A trio of veteran economic development professionals made that case in a panel discussion at the 2012 International Economic Development Council conference in Houston moderated by Aaron Demerson, executive director of Office of the Governor, Economic Development & Tourism, in Texas.
Both the technology revolution and the need for faster turnarounds on projects has made getting and keeping the attention of site selection pros more of a challenge.
In the recent past, a community under consideration for a project would have two or three days with a site selector in person to show them the real estate, the workforce data, the community and other relevant information before sitting down to talk about where the gaps were, noted Julie Engel, president and CEO of the Greater Yuma Economic Development Corp., in Yuma, AZ.
Those days are long gone. “Today, we get maybe a day, if we’re in an area with a direct flight. If not, then it’s a half a day because of travel,” Engel says.
Technology can fill the void that in-person site visits and fam tours used to take.
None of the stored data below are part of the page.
(** * DocuChat: document extraction, knowledge-base assembly and chat session

    A shallow embedding of the client component [doc-chat.tsx]
    ([extractTextFromFile], [handleProcessDocuments], [handleSend]) and of
    the worker bootstrap [pdfjs-worker.ts] ([ensurePdfjsWorker]).

    Conventions of the embedding:
    - a JavaScript string is a [string] holding its UTF-8 encoding, as a
      Rocq string literal does: a character outside the ASCII range is two,
      three or four bytes.  White space is recognised by code point, over
      the whole table of ECMAScript; case mapping acts on the letters A-Z,
      which is all that the suffix tests of the source depend on;
    - a promise is the outcome it settles with, [Ok v] or [Err e], paired
      with the list of external calls made on the way (the trace);
    - the browser, pdf.js, mammoth, [fetch] and [crypto.randomUUID] are
      oracles, fields of the records [File] and [Env];
    - React state is a record, a handler is a state transformer. *)

From Stdlib Require Import String Ascii List Bool Arith Lia NArith.
From Stdlib Require Import Numbers.DecimalString Numbers.DecimalNat.
Import ListNotations.
Open Scope string_scope.
Open Scope bool_scope.
Open Scope nat_scope.

(* ------------------------------------------------------------------ *)
(** ** JavaScript string operations used by the source *)
(* ------------------------------------------------------------------ *)

Module Js.

(** [String.prototype.toLowerCase], on the letters A-Z; the bytes of a
    character outside the ASCII range are left as they are (no such
    character becomes one of the letters of [.pdf], [.docx] or [.txt]). *)
Definition lowerChar (c : ascii) : ascii :=
  let n := nat_of_ascii c in
  if (65 <=? n) && (n <=? 90) then ascii_of_nat (n + 32) else c.

Fixpoint toLowerCase (s : string) : string :=
  match s with
  | EmptyString => EmptyString
  | String c r => String (lowerChar c) (toLowerCase r)
  end.

(** [s.startsWith(p)]. *)
Fixpoint startsWith (s p : string) {struct p} : bool :=
  match p, s with
  | EmptyString, _ => true
  | String _ _, EmptyString => false
  | String a p', String b s' => Ascii.eqb a b && startsWith s' p'
  end.

(** [s.endsWith(suffix)]: the [suffix.length] last code units of [s] are
    compared with [suffix]; false when [s] is the shorter one. *)
Definition endsWith (s suffix : string) : bool :=
  let len := String.length s in
  let searchLength := String.length suffix in
  if searchLength <=? len
  then String.eqb (substring (len - searchLength) searchLength s) suffix
  else false.

(** [s.includes(sub)]: [sub] starts at some position of [s]. *)
Fixpoint includes (s sub : string) : bool :=
  startsWith s sub ||
  match s with
  | EmptyString => false
  | String _ r => includes r sub
  end.

(** The code points [trim] strips: the WhiteSpace and LineTerminator
    productions of ECMAScript, that is TAB, LF, VT, FF, CR, SP, NBSP, the
    other space separators (U+1680, U+2000 to U+200A, U+202F, U+205F,
    U+3000), LS, PS and U+FEFF. *)
Definition isWhiteSpace (cp : N) : bool :=
  (((0x09 <=? cp) && (cp <=? 0x0D))
   || (cp =? 0x20)
   || (cp =? 0xA0)
   || (cp =? 0x1680)
   || ((0x2000 <=? cp) && (cp <=? 0x200A))
   || (cp =? 0x2028) || (cp =? 0x2029)
   || (cp =? 0x202F)
   || (cp =? 0x205F)
   || (cp =? 0x3000)
   || (cp =? 0xFEFF))%N.

(** A continuation byte of UTF-8, [10xxxxxx]. *)
Definition isCont (c : ascii) : bool :=
  ((0x80 <=? N_of_ascii c) && (N_of_ascii c <=? 0xBF))%N.

(** The code point encoded by one, two or three bytes, in shortest form.
    (Code points of four bytes lie above U+FFFF, where there is no white
    space.) *)
Definition oneByte (c1 : ascii) : option N :=
  if (N_of_ascii c1 <? 0x80)%N then Some (N_of_ascii c1) else None.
Engel underscored the necessity for it, noting the increased use of mobile technology in site selection.
Engel’s advice to economic development organizations:
2. Take advantage of technology, such as QR coding of data and information, so that it can be easily and quickly accessed by mobile technology.
3. Utilize social media to provide other channels for site selection professionals to learn about relevant information and new developments. Among its social media strategies, Yuma uses YouTube channels with videos of key business and government leaders discussing specific advantages of the the community. “Social media has to be relevant or they will quickly stop paying attention,” Engel said. “Don’t waste a site selector’ time with info that is not relevant.”
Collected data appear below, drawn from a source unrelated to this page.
(** The deferred function finds [reply] unassigned: it restores the ID of
    the local query message only. *)
Lemma handleStream_frame f :
  value (handleStream net s st upstream) = Some f ->
  f_reply f = None /\
  Id (f_msg f) = f_id f /\
  f_resp f = fst (value (sendUDPDNSMsg net s
                           (set_Id 0 (fst (Unpack (fst (stream_ReadAll st)))))
                           upstream)).
Proof.
  destruct (stream_ReadAll st) as [b rerr] eqn:read. cbn [fst].
  destruct (Nat.lt_ge_cases (List.length b) 17) as [Hlen|Hlen].
  - destruct (handleStream_small net s st upstream b rerr read pick_not_log)
      as [Hv _]; [skips|exact Hlen|]. congruence.
  - destruct (has_keepalive (fst (Unpack b))) eqn:Hk.
    + destruct (handleStream_keepalive net s st upstream b rerr read
                  pick_not_log) as [Hv _]; [skips|exact Hlen|exact Hk|].
      congruence.
    + destruct (handleStream_forward net s st upstream b rerr read
                  pick_not_log) as [Hv _]; [skips|exact Hlen|exact Hk|].
      rewrite Hv. intros [= <-]. cbn. auto.
Qed.

(** The stream sees the packed return value of the forwarder, whatever ID
    the query carried. *)
Lemma handleStream_writes_forwarder_return b rerr :
  stream_ReadAll st = (b, rerr) ->
  (17 <= List.length b)%nat ->
  has_keepalive (fst (Unpack b)) = false ->
  stream_writes (trace (handleStream net s st upstream))
    = [fst (Pack (fst (value (sendUDPDNSMsg net s (set_Id 0 (fst (Unpack b)))
                                upstream))))].
Proof.
  intros read Hlen Hk.
  destruct (handleStream_forward net s st upstream b rerr read
              pick_stream_write) as [_ Ht]; [skips|exact Hlen|exact Hk|].
  unfold stream_writes. rewrite Ht, !collect_app.
  rewrite sendUDPDNSMsg_skipped by (repeat split; intros; reflexivity).
  destruct (snd (value _)); reflexivity.
Qed.

End StreamFacts.

(** ** The stream pipeline *)

(** C6.  A stream that delivers fewer than 17 bytes makes the goroutine
    return without calling the forwarder, without any network call towards
    the upstream, and without writing to the stream. *)
Theorem C6_short_stream_not_forwarded_not_answered
  {codec : Codec} (net : Net) (s : Server) (st : Stream) (upstream : string) :
  (List.length (fst (stream_ReadAll st)) < 17)%nat ->
  value (handleStream net s st upstream) = None /\
  forwards (trace (handleStream net s st upstream)) = [] /\
  upstream_io (trace (handleStream net s st upstream)) = [] /\
  stream_writes (trace (handleStream net s st upstream)) = [].
Proof.
  destruct (stream_ReadAll st) as [b rerr] eqn:read. cbn [fst]. intros Hlen.
  pose proof (fun A => @handleStream_small codec net s st upstream b rerr
                          read A) as H.
  repeat split.
  - apply (H _ pick_not_log); [skips|exact Hlen].
  - unfold forwards.
    rewrite (proj2 (H _ pick_forward ltac:(skips) Hlen)). reflexivity.
  - unfold upstream_io.
    rewrite (proj2 (H _ pick_upstream_io ltac:(skips) Hlen)). reflexivity.
  - unfold stream_writes.
    rewrite (proj2 (H _ pick_stream_write ltac:(skips) Hlen)). reflexivity.
Qed.

Lemma C6_witness :
  let h := handleStream (codec := Wire.codec) (Sample.net_of Sample.resolver)
             Sample.server (Sample.stream_of Sample.short_query None)
             "1.1.1.1:53" in
  (List.length Sample.short_query < 17)%nat /\
  (value h = None /\ forwards (trace h) = [] /\ upstream_io (trace h) = [] /\
   stream_writes (trace h) = []).
Proof.
  split; [vm_compute; lia|].
  apply (C6_short_stream_not_forwarded_not_answered (codec := Wire.codec)).
  vm_compute. lia.
Defined.

(** The keepalive test of the goroutine, in the words of the protocol: the
    OPT record of the message holds an option with the keepalive code. *)
Lemma has_keepalive_true {codec : Codec} (msg : Msg) (opt : OPT) (o : EDNS0) :
  IsEdns0 msg = Some opt ->
  In o (Option opt) ->
  EDNS0_Option o = EDNS0TCPKEEPALIVE ->
  has_keepalive msg = true.
Proof.
  intros HE Hin Ho. unfold has_keepalive. rewrite HE.
  apply existsb_exists. exists o. split; [exact Hin|].
  apply Z.eqb_eq. exact Ho.
Qed.

(** C5.  When the parsed message has an OPT record with a keepalive option,
    the goroutine closes the stream once and returns: nothing is written to
    the stream, the forwarder is not called, no network call goes to the
    upstream, and apart from log lines the goroutine does nothing but count
    the query, read and close. *)
Theorem C5_keepalive_closes_without_response
  {codec : Codec} (net : Net) (s : Server) (st : Stream) (upstream : string)
  (opt : OPT) (o : EDNS0) :
  (17 <= List.length (fst (stream_ReadAll st)))%nat ->
  IsEdns0 (fst (Unpack (fst (stream_ReadAll st)))) = Some opt ->
  In o (Option opt) ->
  EDNS0_Option o = EDNS0TCPKEEPALIVE ->
  stream_closes (trace (handleStream net s st upstream)) = 1%nat /\
  stream_writes (trace (handleStream net s st upstream)) = [] /\
  forwards (trace (handleStream net s st upstream)) = [] /\
  upstream_io (trace (handleStream net s st upstream)) = [] /\
  without_logs (trace (handleStream net s st upstream))
    = [EvInc metricQueries; EvReadAll; EvStreamClose].
Proof.
  destruct (stream_ReadAll st) as [b rerr] eqn:read. cbn [fst].
  intros Hlen HE Hin Ho.
  pose proof (has_keepalive_true _ opt o HE Hin Ho) as Hk.
  pose proof (fun A pick Hl =>
                proj2 (@handleStream_keepalive codec net s st upstream b rerr
                         read A pick Hl Hlen Hk)) as H.
  unfold stream_closes, stream_writes, forwards, upstream_io, without_logs.
  rewrite !H by skips. repeat split.
Qed.

Lemma C5_witness :
  let h := handleStream (codec := Wire.codec) (Sample.net_of Sample.resolver)
             Sample.server (Sample.stream_of Sample.keepalive_query None)
             "1.1.1.1:53" in
  stream_closes (trace h) = 1%nat /\ stream_writes (trace h) = [] /\
  forwards (trace h) = [] /\ upstream_io (trace h) = [] /\
  without_logs (trace h) = [EvInc metricQueries; EvReadAll; EvStreamClose].
Proof.
  apply (C5_keepalive_closes_without_response (codec := Wire.codec) _ _ _ _
           {| Hdr := {| Hdr_Name := "."; Rrtype := 41; Class := 4096;
                        Ttl := 0 |};
              Option := [{| EDNS0_Option := 11;
                            EDNS0_Data := Wire.hex [0; 100]%Z |}] |}
           {| EDNS0_Option := 11; EDNS0_Data := Wire.hex [0; 100]%Z |}).
  - vm_compute. lia.
  - vm_compute. reflexivity.
  - left. reflexivity.
  - reflexivity.
Defined.

(** C4.  On a stream that passed the size check and the keepalive check,
    whatever the forwarder returns is packed and offered to the stream in
    exactly one write, followed by exactly one close; when the forwarder
    returns an error, what is packed is [dns.Msg{}] and the upstream-error
    counter is incremented once. *)
Theorem C4_forward_failure_still_answers
  {codec : Codec} (net : Net) (s : Server) (st : Stream) (upstream : string) :
  (17 <= List.length (fst (stream_ReadAll st)))%nat ->
  has_keepalive (fst (Unpack (fst (stream_ReadAll st)))) = false ->
  let h := handleStream net s st upstream in
  let fw := sendUDPDNSMsg net s
              (set_Id 0 (fst (Unpack (fst (stream_ReadAll st))))) upstream in
  stream_writes (trace h) = [fst (Pack (fst (value fw)))] /\
  stream_closes (trace h) = 1%nat /\
  (forall e, snd (value fw) = Some e ->
     stream_writes (trace h) = [fst (Pack zeroMsg)] /\
     increments metricUpstreamErrors (trace h) = 1%nat).
Proof.
  intros Hlen Hk h fw.
  pose proof (surjective_pairing (stream_ReadAll st)) as read.
  pose proof (fun A pick Hl =>
                proj2 (@handleStream_forward codec net s st upstream _ _
                         read A pick Hl Hlen Hk)) as H.
  cbv zeta in H. fold fw in H.
  assert (Hw : stream_writes (trace h) = [fst (Pack (fst (value fw)))]).
  { apply (handleStream_writes_forwarder_return net s st upstream _ _ read);
      assumption. }
  split; [exact Hw|]. split.
  - unfold stream_closes, h. rewrite H by skips. rewrite !collect_app.
    unfold fw.
    rewrite sendUDPDNSMsg_skipped by (repeat split; intros; reflexivity).
    destruct (snd (value _)); reflexivity.
  - intros e He. split.
    + rewrite Hw. unfold fw in *.
      rewrite (sendUDPDNSMsg_error_zero _ _ _ _ _ He). reflexivity.
    + unfold increments, h. rewrite H by skips. rewrite !collect_app.
      rewrite He. unfold fw.
      rewrite sendUDPDNSMsg_skipped by (repeat split; intros; reflexivity).
      reflexivity.
Qed.

Lemma C4_witness :
  let h := handleStream (codec := Wire.codec) Sample.unreachable
             Sample.server (Sample.stream_of Sample.query None)
             "1.1.1.1:53" in
  stream_writes (trace h) = [fst (Pack (Codec := Wire.codec) zeroMsg)] /\
  stream_closes (trace h) = 1%nat /\
  increments metricUpstreamErrors (trace h) = 1%nat.
Proof.
  destruct (C4_forward_failure_still_answers (codec := Wire.codec)
              Sample.unreachable Sample.server
              (Sample.stream_of Sample.query None) "1.1.1.1:53")
    as (_ & Hc & Hf).
  - vm_compute. lia.
  - vm_compute. reflexivity.
  - destruct (Hf "upstream connect: network is unreachable") as [Hw Hi].
    + vm_compute. reflexivity.
    + split; [exact Hw|]. split; [exact Hc|exact Hi].
Defined.

(** C2 (as the code has it).  A decode failure is logged and the goroutine
    goes on with the message as [Unpack] left it: when at least 17 bytes
    were read and that message has no keepalive option, the forwarder is
    called exactly once, with that message, its ID set to zero. *)
Theorem C2_decode_failure_still_forwarded
  {codec : Codec} (net : Net) (s : Server) (st : Stream) (upstream : string)
  (e : error) :
  (17 <= List.length (fst (stream_ReadAll st)))%nat ->
  snd (Unpack (fst (stream_ReadAll st))) = Some e ->
  has_keepalive (fst (Unpack (fst (stream_ReadAll st)))) = false ->
  forwards (trace (handleStream net s st upstream))
    = [(set_Id 0 (fst (Unpack (fst (stream_ReadAll st)))), upstream)].
Proof.
  intros Hlen _ Hk.
  pose proof (surjective_pairing (stream_ReadAll st)) as read.
  destruct (handleStream_forward net s st upstream _ _ read pick_forward)
    as [_ Ht]; [skips|exact Hlen|exact Hk|].
  unfold forwards. rewrite Ht, !collect_app.
  change (collect pick_forward (trace ?m)) with (forwards (trace m)).
  rewrite sendUDPDNSMsg_forwards.
  destruct (snd (value _)); reflexivity.
Qed.

Lemma C2_witness :
  forwards
    (trace (handleStream (codec := Wire.codec)
              (Sample.net_of Sample.resolver) Sample.server
              (Sample.stream_of Sample.truncated_query None) "1.1.1.1:53"))
  = [(set_Id 0 (fst (Wire.unpack Sample.truncated_query)), "1.1.1.1:53")].
Proof.
  apply (C2_decode_failure_still_forwarded (codec := Wire.codec)
           (Sample.net_of Sample.resolver) Sample.server
           (Sample.stream_of Sample.truncated_query None) "1.1.1.1:53"
           "buffer size too small").
  - vm_compute. lia.
  - vm_compute. reflexivity.
  - vm_compute. reflexivity.
Defined.

(** C2, as stated, fails on seventeen bytes that do not decode: [Unpack]
    returns an error and the forwarder is called, the packed header going
    out to the upstream. *)
Lemma C2_counterexample :
  let h := handleStream (codec := Wire.codec)
             (Sample.net_of Sample.resolver) Sample.server
             (Sample.stream_of Sample.truncated_query None) "1.1.1.1:53" in
  snd (Wire.unpack Sample.truncated_query) = Some "buffer size too small" /\
  forwards (trace h) <> [] /\
  conn_writes (trace h) = [Wire.hex [0; 0; 1; 0; 0; 0; 0; 0; 0; 0; 0; 0]%Z].
Proof.
  split; [vm_compute; reflexivity|].
  split; [vm_compute; discriminate | vm_compute; reflexivity].
Qed.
4. Consider tools like Google Sketchup that allow you to mock up virtually what a project might look like on a particular parcel of land.
5. Utilize video conferencing technology such as PolyCom, Skype or FaceTime. Yuma’s conference room includes videoconference capabilities that allow the organization to bring in top business and government decision-makers to meet virtually with site selectors and provide them whatever information they need. “Technology has made us a lot more efficient,” Engel says “We need the opportunity to get as much information in front of site selectors as possible. technology lets us spend more time with them even though we are not across the table with them.”
Todd McDaniel and Jim Plump, technology is critical, but so, too, are relationships.
McDaniel, president and CEO of the Research Valley Partnership in College Station, TX, says his organization looks for projects in its target sector sweetspots – life sciences and energy chief among them – and cultivates relationships and presents relevant information to site professionals who work extensively in those spaces. ”Know the clients those site selectors represent and what is relevant to them,” he said.
McDaniel brought aboard an independent contractor to his staff who had extensive experience as a site selection consultant, a position that has now grown into a full-time job. “He can talk the talk and walk the walk with site selectors and they can engage him as a peer,” McDaniel said.
Plump executive director of the Jackson County Industrial Development Corp. in Seymour, IN, says the time demands on site selection professionals has made the once-popular “fam tour” visits almost extinct.
Communities in Plump’s region have found success in building and maintaining face-to-face relationships with site selection professionals by figuring out activities that would draw site selectors and in geographic areas the communities had identified as important and were well known. An annual gathering in a suite at a Chicago Bears game has become a highly popular and successful way to build and maintain relationships with site selection professionals, Plump said.
The last word from Engel: “Think about how you can make their job easier – always have their perspective in mind.”